======== DATA SUPPLIED

Lemma run_proposal_Ok env evidence mode db k m p c m' db' :
  run_proposal env evidence mode db k m p = Ok (c, m', db') → stored_claim db db' p evidence c.
Proof.
  unfold run_proposal. intros H. apply bind_Ok in H as (db1 & H1 & H).
  apply add_claim_Ok in H1 as (Hfresh & key & _ & _ & ->).
  apply bind_Ok in H as (v & Hv & H). apply bind_Ok in H as (db2 & H2 & H).
  apply add_links_Ok in H2 as [Hc2 Hl2]. apply bind_Ok in H as ([c' db3] & H3 & [= <- <- <-]).
  unfold complete_claim in H3. apply bind_Ok in H3 as (row & Hrow & [= <- <-]).
  apply require_some_Ok in Hrow. rewrite Hc2 in Hrow. cbn in Hrow, Hc2, Hl2.
  rewrite lookup_insert_eq in Hrow. injection Hrow as <-. cbn. split; cbn; try done.
  - exists key. by rewrite Hc2, insert_insert_eq.
  - split; [|done]. unfold validate_claim in Hv. cbv zeta in Hv.
    apply bind_Ok in Hv as (s & _ & Hv). by apply guard_seq in Hv as [_ [= <-]].
  - exists (cv_links v). split; [done|]. intros l Hl. by eapply validate_claim_links.
Qed.

Lemma run_proposals_Ok env evidence mode ps : ∀ db k m cs db',
  run_proposals env evidence mode db k m ps = Ok (cs, db') →
  map cl_id cs = map (λ p : ResearchClaimProposal, cl_id p) ps ∧
  (∀ id row, cdb_claims db !! id = Some row → cdb_claims db' !! id = Some row) ∧
  (∀ c, c ∈ cs → (∃ key, cdb_claims db' !! cl_id c = Some (key, c)) ∧
     cl_lifecycle_status c = Lifecycle.VALIDATED ∧ is_Some (cl_support_status c)) ∧
  (∃ ls, cdb_links db' = cdb_links db ++ ls ∧ ∀ l, l ∈ ls →
     lk_claim_id l ∈ map cl_id cs ∧ lk_evidence_id l ∈ map e_id evidence).
Proof.
  induction ps as [|p ps IH]; intros db k m cs db' H; cbn in H.
  - injection H as <- <-. split_and!; try done; [by intros c ?%elem_of_nil|].
    exists []. rewrite app_nil_r. split; [done|]. by intros l ?%elem_of_nil.
  - apply bind_Ok in H as ([[c m'] db1] & H1 & H). apply bind_Ok in H as ([cs' db2] & H2 & [= <- <-]).
    cbn in H2. apply run_proposal_Ok in H1 as [Hid Hfr [key Hrows] Hval (ls & Hl & Hls)].
    destruct (IH _ _ _ _ _ H2) as (Hids & Hold & Hcs & ls' & Hl' & Hls').
    split_and!; cbn.
    + by rewrite Hid, Hids.
    + intros id row Hr. apply Hold. rewrite Hrows, lookup_insert_ne; [done|]. congruence.
    + intros c' [->|Hc]%elem_of_cons; [|by apply Hcs]. split; [|done].
      exists key. apply Hold. by rewrite Hrows, lookup_insert_eq.
    + exists (ls ++ ls'). rewrite Hl', Hl, app_assoc. split; [done|].
      intros l [Hin|Hin]%elem_of_app.
      * destruct (Hls _ Hin) as [-> ?]. split; [left|done].
      * destruct (Hls' _ Hin) as [? ?]. split; [by right|done].
Qed.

================

__WHAT YOU SHOULD DO__. The records above are to be output in full and without error.

__SOLUTION__.
Lemma run_proposal_Ok env evidence mode db k m p c m' db' :
  run_proposal env evidence mode db k m p = Ok (c, m', db') → stored_claim db db' p evidence c.
Proof.
  unfold run_proposal. intros H. apply bind_Ok in H as (db1 & H1 & H).
  apply add_claim_Ok in H1 as (Hfresh & key & _ & _ & ->).
  apply bind_Ok in H as (v & Hv & H). apply bind_Ok in H as (db2 & H2 & H).
  apply add_links_Ok in H2 as [Hc2 Hl2]. apply bind_Ok in H as ([c' db3] & H3 & [= <- <- <-]).
  unfold complete_claim in H3. apply bind_Ok in H3 as (row & Hrow & [= <- <-]).
  apply require_some_Ok in Hrow. rewrite Hc2 in Hrow. cbn in Hrow, Hc2, Hl2.
  rewrite lookup_insert_eq in Hrow. injection Hrow as <-. cbn. split; cbn; try done.
  - exists key. by rewrite Hc2, insert_insert_eq.
  - split; [|done]. unfold validate_claim in Hv. cbv zeta in Hv.
    apply bind_Ok in Hv as (s & _ & Hv). by apply guard_seq in Hv as [_ [= <-]].
  - exists (cv_links v). split; [done|]. intros l Hl. by eapply validate_claim_links.
Qed.

Lemma run_proposals_Ok env evidence mode ps : ∀ db k m cs db',
  run_proposals env evidence mode db k m ps = Ok (cs, db') →
  map cl_id cs = map (λ p : ResearchClaimProposal, cl_id p) ps ∧
  (∀ id row, cdb_claims db !! id = Some row → cdb_claims db' !! id = Some row) ∧
  (∀ c, c ∈ cs → (∃ key, cdb_claims db' !! cl_id c = Some (key, c)) ∧
     cl_lifecycle_status c = Lifecycle.VALIDATED ∧ is_Some (cl_support_status c)) ∧
  (∃ ls, cdb_links db' = cdb_links db ++ ls ∧ ∀ l, l ∈ ls →
     lk_claim_id l ∈ map cl_id cs ∧ lk_evidence_id l ∈ map e_id evidence).
Proof.
  induction ps as [|p ps IH]; intros db k m cs db' H; cbn in H.
  - injection H as <- <-. split_and!; try done; [by intros c ?%elem_of_nil|].
    exists []. rewrite app_nil_r. split; [done|]. by intros l ?%elem_of_nil.
  - apply bind_Ok in H as ([[c m'] db1] & H1 & H). apply bind_Ok in H as ([cs' db2] & H2 & [= <- <-]).
    cbn in H2. apply run_proposal_Ok in H1 as [Hid Hfr [key Hrows] Hval (ls & Hl & Hls)].
    destruct (IH _ _ _ _ _ H2) as (Hids & Hold & Hcs & ls' & Hl' & Hls').
    split_and!; cbn.
    + by rewrite Hid, Hids.
    + intros id row Hr. apply Hold. rewrite Hrows, lookup_insert_ne; [done|]. congruence.
    + intros c' [->|Hc]%elem_of_cons; [|by apply Hcs]. split; [|done].
      exists key. apply Hold. by rewrite Hrows, lookup_insert_eq.
    + exists (ls ++ ls'). rewrite Hl', Hl, app_assoc. split; [done|].
      intros l [Hin|Hin]%elem_of_app.
      * destruct (Hls _ Hin) as [-> ?]. split; [left|done].
      * destruct (Hls' _ Hin) as [? ?]. split; [by right|done].
Qed.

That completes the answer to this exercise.